§ Stored data entries:
+ + + +

(** * Comment removal and lower-casing of dependency manifests

    A shallow embedding of [cli/src/semdep/parsers/preprocessors.py]:
    the classes [CommentRemover] and [CombinedPreprocessor].

    The Python module delegates all of its work to the standard [re]
    library ([re.compile], [Pattern.groups], [Pattern.sub]).  The part of
    that library which the module exercises is modelled in [Module Sre]:
    a backtracking matcher over parsed patterns, in the style of the
    [sre] engine, for the pattern constructs that occur in the default
    regular expression [(^|\s+)#.*($)] compiled with [re.MULTILINE]. *)

From Stdlib Require Import String Ascii DecimalString.
From Stdlib Require Import NArith Bool Lia PeanoNat Arith List.
Import ListNotations.
Open Scope string_scope.
Open Scope list_scope.

Set Implicit Arguments.

(** ** Text

    A Python [str] is a sequence of Unicode code points. *)

Definition char := N.
Definition text := list char.

(** Code points of an ASCII literal. *)
Definition str (s : string) : text :=
  map N_of_ascii (list_ascii_of_string s).

(** The line terminator ['\n'] and the comment marker ['#']. *)
Definition LF : char := 10%N.
Definition HASH : char := 35%N.

(** Number of line terminators of a text ([target.count("\n")]). *)
Definition count_lines (t : text) : nat := count_occ N.eq_dec t LF.

(** ** Exceptions and results *)

Inductive exn : Type :=
| ValueError (msg : string)
| re_error (msg : string).

Inductive result (A : Type) : Type :=
| Ok (a : A)
| Raise (e : exn).

Arguments Ok {A} a.
Arguments Raise {A} e.

Definition bind {A B : Type} (m : result A) (f : A -> result B) : result B :=
  match m with
  | Ok a => f a
  | Raise e => Raise e
  end.

Notation "x <- m ;; k" := (bind m (fun x => k))
  (at level 61, m at next level, right associativity).

(** ** The fragment of the [re] library used by the module *)

Module Sre.

(** Single-character pattern items. *)
Inductive item : Type :=
| LITERAL (c : char)      (* an ordinary character *)
| ANY                     (* [.] without DOTALL: anything but a line feed *)
| CATEGORY_SPACE.         (* [\s] in a str pattern: Unicode white space *)

(** Parsed patterns.  Capture groups are numbered from 1 in the order
    of their opening parentheses, as [re] numbers them. *)
Inductive regex : Type :=
| EMPTY
| ITEM (i : item)
| AT_BEGINNING_LINE                       (* [^] under MULTILINE *)
| AT_END_LINE                             (* [$] under MULTILINE *)
| SEQ (r1 r2 : regex)
| BRANCH (r1 r2 : regex)                  (* [r1|r2] *)
| MAX_REPEAT (lo : nat) (i : item)        (* greedy [i{lo,}]: [*] is 0, [+] is 1 *)
| SUBPATTERN (r : regex).                 (* a capture group [(r)] *)

(** [str.isspace] on one code point, which is what [\s] tests. *)
Definition isspace (c : char) : bool :=
  ((9 <=? c) && (c <=? 13) || (28 <=? c) && (c <=? 32)
   || (c =? 133) || (c =? 160) || (c =? 5760)
   || (8192 <=? c) && (c <=? 8202)
   || (c =? 8232) || (c =? 8233) || (c =? 8239) || (c =? 8287)
   || (c =? 12288))%N.

Definition item_match (i : item) (c : char) : bool :=
  match i with
  | LITERAL d => (c =? d)%N
  | ANY => negb (c =? LF)%N
  | CATEGORY_SPACE => isspace c
  end.

(** [Pattern.groups]: the number of capture groups. *)
Fixpoint groups (r : regex) : nat :=
  match r with
  | SEQ r1 r2 | BRANCH r1 r2 => groups r1 + groups r2
  | SUBPATTERN r1 => S (groups r1)
  | _ => 0
  end.

(** The matcher's state: the character before the current position
    ([None] at the start of the subject), the rest of the subject, and
    the text captured by each group that has closed so far. *)
Record state : Type := mkState {
  prev : option char;
  rest : text;
  marks : list (nat * text)
}.

Definition at_beginning_line (st : state) : bool :=
  match prev st with
  | None => true
  | Some c => (c =? LF)%N
  end.

Definition at_end_line (st : state) : bool :=
  match rest st with
  | [] => true
  | c :: _ => (c =? LF)%N
  end.

(** The text between two positions of one attempt. *)
Definition consumed (st st' : state) : text :=
  firstn (length (rest st) - length (rest st')) (rest st).

Definition set_mark (g : nat) (t : text) (st : state) : state :=
  mkState (prev st) (rest st) ((g, t) :: marks st).

(** [Match.group(g)] as the replacement template reads it: a group that
    did not take part in the match contributes the empty string. *)
Fixpoint group (g : nat) (ms : list (nat * text)) : text :=
  match ms with
  | [] => []
  | (h, t) :: tl => if Nat.eqb h g then t else group g tl
  end.

(** Greedy repetition of a single-character item: take as many
    characters as match, then give them back one by one until the
    continuation [k] accepts, never going below [lo]. *)
Fixpoint repeat_one (i : item) (lo : nat) (p : option char) (s : text)
    (ms : list (nat * text)) (k : state -> option state) : option state :=
  let stop := if Nat.eqb lo 0 then k (mkState p s ms) else None in
  match s with
  | c :: tl =>
      if item_match i c then
        match repeat_one i (pred lo) (Some c) tl ms k with
        | Some r => Some r
        | None => stop
        end
      else stop
  | [] => stop
  end.

(** The backtracking matcher, in continuation-passing style: [k] is
    the rest of the pattern.  [base] is the number of groups opened to
    the left of [r]. *)
Fixpoint sre_match (r : regex) (base : nat) (st : state)
    (k : state -> option state) : option state :=
  match r with
  | EMPTY => k st
  | ITEM i =>
      match rest st with
      | c :: tl =>
          if item_match i c then k (mkState (Some c) tl (marks st)) else None
      | [] => None
      end
  | AT_BEGINNING_LINE => if at_beginning_line st then k st else None
  | AT_END_LINE => if at_end_line st then k st else None
  | SEQ r1 r2 =>
      sre_match r1 base st (fun st' => sre_match r2 (base + groups r1) st' k)
  | BRANCH r1 r2 =>
      match sre_match r1 base st k with
      | Some r => Some r
      | None => sre_match r2 (base + groups r1) st k
      end
  | MAX_REPEAT lo i => repeat_one i lo (prev st) (rest st) (marks st) k
  | SUBPATTERN r1 =>
      sre_match r1 (S base) st
        (fun st' => k (set_mark (S base) (consumed st st') st'))
  end.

+ + + +

State the number of lines in the records that include "BRANCH", and write nothing else.

3